From the entries below, return only the lines starting at the one that contains "Lemma synced_wf q" and ending at the one that contains "unfold left_inv. intros", exactly as they stand.
*** SOURCE DATA ***
(** Answers stay valid when other clients push. *)
Lemma pushed_other_answer m d q sv sv' : pushed_by m sv sv' -> cuid_of d <> cuid_of m ->
  answer_view sv d q -> answer_view sv' d q.
Proof.
  intros Hpb Hne. unfold answer_view, round_answer. destruct (decide _) as [_|_]; [done|]. destruct (ppp_error q); [done|].
  destruct (pb_history _ _ _ Hpb) as (new & Hh & Hnew & _).
  intros (Hst & Hcr & s' & Hs' & Ha). split; [done|]. split.
  { destruct (pb_created _ _ _ Hpb) as [(? & _)|(? & _)]; congruence. }
  exists s'. split.
  { rewrite Hh, length_app. lia. }
  assert (Ht : forall n, (n <= s')%nat -> take n (history sv') = take n (history sv)).
  { intros n Hn. rewrite Hh, take_app_le; [done|lia]. }
  destruct (joins d q).
  - destruct Ha as (H1 & H3 & H4 & s0 & tx & op & ops & body & H5 & H6 & H7 & H8 & H9 & H10 & H11).
    destruct (pb_created _ _ _ Hpb) as [(_ & _ & Hd)|(? & _)]; [|congruence].
    unfold join_answer. rewrite Hd. split_and!; try done.
    + rewrite Hh, own_app, H4. unfold own. rewrite filter_none; [done|].
      eapply Forall_impl; [exact Hnew|]. simpl. congruence.
    + exists s0, tx, op, ops, body. rewrite !Ht by done. by split_and!.
  - destruct Ha as (H1 & H2 & H3). unfold sync_answer. rewrite !Ht by done. by split_and!.
Qed.

Lemma set_created_view d c sv m : replica_view sv m -> replica_view (srv_set_created d c sv) m.
Proof. intros []. by constructor. Qed.

(** ** Lemmas: applying an answer *)
Lemma alive_expected st : alive st = true -> expected_state st = Some Subscribed.
Proof. by destruct st. Qed.

Lemma no_duplicates m q s k s' k' :
  m_checkpoint m = mkCheckPoint s k -> ppp_checkpoint q = mkCheckPoint s' k' ->
  0 <= s <= s' -> 0 <= k <= k' -> s' <= u64_max -> k' - k <= s' - s ->
  Z.of_nat (length (ppp_transactions q)) <= (s' - s) - (k' - k) ->
  new_transactions m q = ppp_transactions q.
Proof.
  intros Hm Hq Hs Hk Hmax Hle Hlen. unfold new_transactions, duplicates, calculate_pulling_transactions.
  rewrite Hm, Hq. cbn [cp_sseq cp_cseq]. unfold u64_max in *.
  rewrite (u64_sub_small s' s), (u64_sub_small k' k), u64_sub_small by (unfold is_u64; lia).
  replace (_ - _)%nat with 0%nat by lia. by rewrite drop_0.
Qed.

Lemma synced_wf q m : mutable_wf m -> forallb counter_tx (ppp_transactions q) = true ->
  mutable_wf (m_put_state Subscribed (synced q m)).
Proof.
  intros (H1 & H2 & H3 & H4 & H5 & H6 & H7 & H8) Hc. unfold mutable_wf. split_and!; try done.
  simpl. unfold crdt_wf. change (is_i64 (crdt_value (m_crdt (synced q m)))).
  rewrite synced_value by done. apply i64_wrap_range.
Qed.
(** *** The rounds *)
Lemma create_pack_fields m p m' c : create_push_pull_pack m = (Ok p, m', c) ->
  m' = m /\ c = [] /\ ppp_state p = m_state m /\ ppp_cuid p = cuid_of m /\
  PushPullPack_resource_id p = Attribute_resource_id (m_attr m).
Proof.
  unfold create_push_pull_pack. destruct (get_pushing_transactions _ _ _) as [[txs sz]| | |]; try done.
  by intros [= <- <- <-].
Qed.

Lemma left_send m ph p : left_inv m ph -> live (m_state m) = true ->
  ppp_state p = m_state m -> ppp_cuid p = cuid_of m -> PushPullPack_resource_id p = rid ->
  left_inv m (Some (Sent p)).
Proof.
  unfold left_inv. intros Hl Hlive Hst Hc Hr. destruct (decide _) as [He|Hne].
  - split_and!; [congruence|done|done].
  - exfalso. destruct Hl as [Hl _]. destruct (m_state m); done.
Qed.

Lemma net_send sv cs phs k m : net_inv sv cs phs -> cs !! k = Some m ->
  alive (m_state m) = true -> phs !! k = None -> cp_cseq (m_checkpoint m) < u64_max ->
  exists p, create_push_pull_pack m = (Ok p, m, []) /\ pack_view m p /\
    (sumZ Transaction_size (unacked m) <= DEFAULT_MAX_TRANSMISSION_SIZE ->
     ppp_transactions p = unacked m) /\
    (forall tx, head (unacked m) = Some tx -> Transaction_size tx <= DEFAULT_MAX_TRANSMISSION_SIZE ->
     ppp_transactions p <> []).
Proof.
  intros Hn Hk Ha Hph Hlt. destruct (net_alive sv cs phs k m Hn Hk Ha) as (_ & Hv & _).
  destruct (create_pack_view sv m Hv Hlt) as (p & Hc & Hp & Hall). by exists p.
Qed.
*** End of SOURCE DATA ***
> _EXERCISE RESPONSE_
Lemma synced_wf q m : mutable_wf m -> forallb counter_tx (ppp_transactions q) = true ->
  mutable_wf (m_put_state Subscribed (synced q m)).
Proof.
  intros (H1 & H2 & H3 & H4 & H5 & H6 & H7 & H8) Hc. unfold mutable_wf. split_and!; try done.
  simpl. unfold crdt_wf. change (is_i64 (crdt_value (m_crdt (synced q m)))).
  rewrite synced_value by done. apply i64_wrap_range.
Qed.
(** *** The rounds *)
Lemma create_pack_fields m p m' c : create_push_pull_pack m = (Ok p, m', c) ->
  m' = m /\ c = [] /\ ppp_state p = m_state m /\ ppp_cuid p = cuid_of m /\
  PushPullPack_resource_id p = Attribute_resource_id (m_attr m).
Proof.
  unfold create_push_pull_pack. destruct (get_pushing_transactions _ _ _) as [[txs sz]| | |]; try done.
  by intros [= <- <- <-].
Qed.

Lemma left_send m ph p : left_inv m ph -> live (m_state m) = true ->
  ppp_state p = m_state m -> ppp_cuid p = cuid_of m -> PushPullPack_resource_id p = rid ->
  left_inv m (Some (Sent p)).
Proof.
  unfold left_inv. intros Hl Hlive Hst Hc Hr. destruct (decide _) as [He|Hne].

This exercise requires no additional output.